Когда его спросили об этом (частично из-за его необычного предсказания и частично потому, что он упоминал о своей беседе с Кантом), иностранец с готовностью подтвердил, что он провел время в душевном учреждении и еще во многих местах. Это воспринимается как знакомое, традиционное проявление сатаны11, соответственно характеру странника, чье место не здесь и не там, нигде в частности. Булгаков сосредоточился на потенциально неудобном факте, что делает Сатану и Иисуса духовно близкими в христианской традиции. Поэт решает, что иностранец — шпион (с. 15); здесь другая разновидность традиции, в которой Сатана служит как агент Бога на земле, и этот литературный персонаж, возможно, создан по модели секретных агентов персидского правительства. Этот мотив связывает нас с контекстом, в котором Булгаков пишет12. Но иностранец представляет им визитную карточку, которая идентифицирует его как профессора, прибывшего в Москву в качестве консультанта.

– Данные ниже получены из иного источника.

Lemma read_mono {A} `{DeepOk cell A} (h h' : H) (x : A) d : h ⊆ h' → read h x = Some d →
  read h' x = Some d ∧ foot h' x = foot h x.
Proof.
  intros Hsub Hr. apply (read_local h); [done|]. intros l Hl. apply (foot_dom h x d Hr) in Hl.
  apply elem_of_dom in Hl as [c Hc]. rewrite Hc. by eapply lookup_weaken.
Qed.

(** Memory that the value does not reach may change. *)
Lemma fresh_frame {A} `{DeepOk cell A} (h h1 h2 : H) (x : A) d : fresh_in h h1 x d →
  (∀ l, l ∉ dom h → is_Some (h1 !! l) → h2 !! l = h1 !! l) → fresh_in h h2 x d.
Proof.
  intros [Hr Hf] Hsame. destruct (read_local h1 h2 x d Hr) as [Hr2 Hf2].
  - intros l Hl. apply Hsame; [set_solver|]. apply elem_of_dom. by apply (foot_dom h1 x d).
  - split; [done|]. by rewrite Hf2.
Qed.

Lemma fresh_mono {A} `{DeepOk cell A} (h h1 h2 : H) (x : A) d : h1 ⊆ h2 → fresh_in h h1 x d → fresh_in h h2 x d.
Proof.
  intros Hsub Hf. apply (fresh_frame h h1); [done|]. intros l _ [c Hc]. rewrite Hc. by eapply lookup_weaken.
Qed.

Lemma fresh_weaken {A} `{Deep cell A} (h0 h h' : H) (x : A) d : h0 ⊆ h → fresh_in h h' x d → fresh_in h0 h' x d.
Proof.
  intros Hsub [Hr Hf]. split; [done|]. apply subseteq_dom in Hsub. set_solver.
Qed.

Lemma alloc_fresh (h : H) : h !! fresh (dom h) = None.
Proof. apply not_elem_of_dom, is_fresh. Qed.

Lemma insert_sub (h : H) l c h' : h !! l = None → <[l := c]> h ⊆ h' → h ⊆ h' ∧ l ∉ dom h.
Proof.
  intros Hl Hsub. split; [|by apply not_elem_of_dom].
  etrans; [by apply insert_subseteq|exact Hsub].
Qed.

Lemma deref_insert {A} `{Stored cell A} (h : H) l (a : A) : deref (<[l := inj a]> h) l = Some a.
Proof. unfold deref. rewrite lookup_insert_eq. cbn. apply prj_inj. Qed.

Lemma deref_same {A} `{Stored cell A} (h h' : H) l : h' !! l = h !! l → deref (A := A) h' l = deref h l.
Proof. unfold deref. by intros ->. Qed.

(** *** The instances *)
Lemma flat_deep_ok {A} : DeepOk (H := @flat_deep cell A) cell A.
Proof. split; intros; cbn in *; [set_solver|done]. Qed.

#[export] Instance DeepOk_flat {A} : DeepOk cell (flat A).
Proof. apply flat_deep_ok. Qed.

Lemma read_opt_Some {A} `{Deep cell A} (h : H) (o : option A) d : read_opt h o = Some d →
  ∃ x dx, o = Some x ∧ read h x = Some dx ∧ d = Some dx.
Proof.
  unfold read_opt. destruct o as [x|]; [|done]. destruct (read h x) as [dx|] eqn:E; [|done].
  intros [= <-]. eauto.
Qed.

Lemma read_ref {X A} `{D : Deep cell X} (at_ : A → option positive) (content : H → A → option X) (h : H) (r : A) d :
  read (Deep := deep_ref at_ content) h r = Some d →
  (at_ r = None ∧ d = None) ∨ ∃ l x dx, at_ r = Some l ∧ content h r = Some x ∧ read h x = Some dx ∧ d = Some dx.
Proof.
  unfold read; cbn -[read_opt]. destruct (at_ r) as [l|]; [|intros [= <-]; by left].
  intros (x & dx & ? & ? & ->)%read_opt_Some. right. by exists l, x, dx.
Qed.

Lemma deep_ref_ok {X A} `{DeepOk cell X} (at_ : A → option positive) (content : H → A → option X) :
  (∀ h r l x, at_ r = Some l → content h r = Some x → is_Some (h !! l)) →
  (∀ h h' r l, at_ r = Some l → h' !! l = h !! l → content h' r = content h r) →
  DeepOk (H := deep_ref at_ content) cell A.
Proof.
  intros Hdom Hsame. split; intros h; [intros r d|intros h' r d]; unfold read, foot; cbn -[read_opt];
    destruct (at_ r) as [l|] eqn:El; try set_solver.
  - intros (x & dx & Hx & Hr & _)%read_opt_Some. rewrite Hx. cbn [foot_opt].
    apply Hdom with (l := l) in Hx; [|done]. apply elem_of_dom in Hx. apply foot_dom in Hr. set_solver.
  - intros (x & dx & Hx & Hr & ->)%read_opt_Some Hl. rewrite Hx in *. cbn [foot_opt] in *.
    rewrite (Hsame h h' r l) by (done || apply Hl; set_solver). rewrite Hx. cbn [read_opt foot_opt].
    destruct (read_local h h' x dx Hr) as [-> ->]; [set_solver|done].
Qed.

#[export] Instance DeepOk_ptr {A} `{Stored cell A} `{DeepOk cell A} : DeepOk cell (ptr A).
Proof.
  apply deep_ref_ok; intros h.
  - intros p l x -> Hx. cbn in Hx. unfold deref in Hx. destruct (h !! l); [eauto|done].
  - intros h' p l -> Hl. by apply deref_same.
Qed.

#[export] Instance DeepOk_list {A} `{DeepOk cell A} : DeepOk cell (list A).
Proof.
  split; intros h; [intros xs|intros h' xs]; induction xs as [|x xs IH]; intros d; try set_solver;
    unfold read, foot; cbn -[mapM union_list]; intros Hr.
  - apply mapM_Some_1, Forall2_cons_inv_l in Hr as (dx & ds & Hx & Hxs & ->).
    apply foot_dom in Hx. specialize (IH ds (mapM_Some_2 _ _ _ Hxs)). cbn in *. set_solver.
  - apply mapM_Some_1, Forall2_cons_inv_l in Hr as (dx & ds & Hx & Hxs & ->). intros Hl.
    destruct (read_local h h' x dx Hx) as [Hx' Hf]; [cbn in Hl; set_solver|].
    destruct (IH ds (mapM_Some_2 _ _ _ Hxs)) as [Hr' Hf']; [cbn in *; set_solver|].
    unfold read in Hr'. cbn in Hr', Hf'. split.
    + apply mapM_Some_2. constructor; [done|]. by apply mapM_Some_1.
    + cbn. by rewrite Hf, Hf'.
Qed.

Lemma elements_of_same {A} `{Stored cell (list A)} (h h' : H) w : h' !! w.1.1 = h !! w.1.1 →
  elements_of (A := A) h' w = elements_of h w.
Proof. intros Hl. unfold elements_of. by rewrite (deref_same h h'). Qed.

#[export] Instance DeepOk_slice {A} `{Stored cell (list A)} `{DeepOk cell A} : DeepOk cell (slice A).
Proof.
  apply deep_ref_ok; intros h.
  - intros s l x. destruct (window s) as [w|]; [|done]. intros [= <-] Hx. cbn in Hx. unfold elements_of, deref in Hx.
    destruct (h !! w.1.1); [eauto|done].
  - intros h' s l. destruct (window s) as [w|]; [|done]. intros [= <-] Hl. by apply elements_of_same.
Qed.

Lemma read_gmap {A} `{Deep cell A} (h : H) (m : gmap string A) d : read h m = Some d ↔
  ∀ k, match m !! k with Some x => ∃ dx, read h x = Some dx ∧ d !! k = Some dx | None => d !! k = None end.
Proof.
  unfold read at 1; cbn -[read]. split.
  - destruct (decide _) as [Hall|]; [|done]. intros [= <-] k. rewrite lookup_omap.
    destruct (m !! k) as [x|] eqn:E; [|done]. destruct (Hall k x E) as [dx Hx]. exists dx. by rewrite <- Hx.
  - intros Hd. rewrite decide_True.
    + f_equal. apply map_eq. intros k. rewrite lookup_omap. specialize (Hd k). destruct (m !! k); cbn; [|done].
      destruct Hd as (dx & Hx & ->). done.
    + intros k x E. specialize (Hd k). rewrite E in Hd. destruct Hd as (dx & Hx & _). eauto.
Qed.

В ответ на прямой вопрос Берлиоза о его национальности, он становится задумчивым и говорит: «Да, пожалуй, немец...» (с. 16). В этом контексте иностранец столь же опасен, как шпион.

В конце первой главы профессор сообщает поэту и редактору, что Иисус существовал: никакие точки зрения или доказательства не нужны. Он начинает рассказывать историю Понтия Пилата, так что мы получаем роман в романе. Булгаков сделал Сатану/Воланда не только верующим, но также и очевидцем Христа.

Через Воланда Булгаков представляет Пилата с той же подробной детальностью, с которой он описывал встречу поэта и редактора (с. 17), и в процессе допроса мы получаем возможность хорошо узнать Иешуа. Булгаков последовательно дефамильяризует материал, хорошо знакомый для преобладающей христианской аудитории. Это остранение — важная функция, особенно значимая в контексте российской литературной теории, но это также тонкий комментарий относительно социального контекста13, в котором оставалась культурная установка на христианство, несмотря на линию партии обеспечить, чтобы большинство людей в Советском Союзе приняло сознательное решение быть атеистами.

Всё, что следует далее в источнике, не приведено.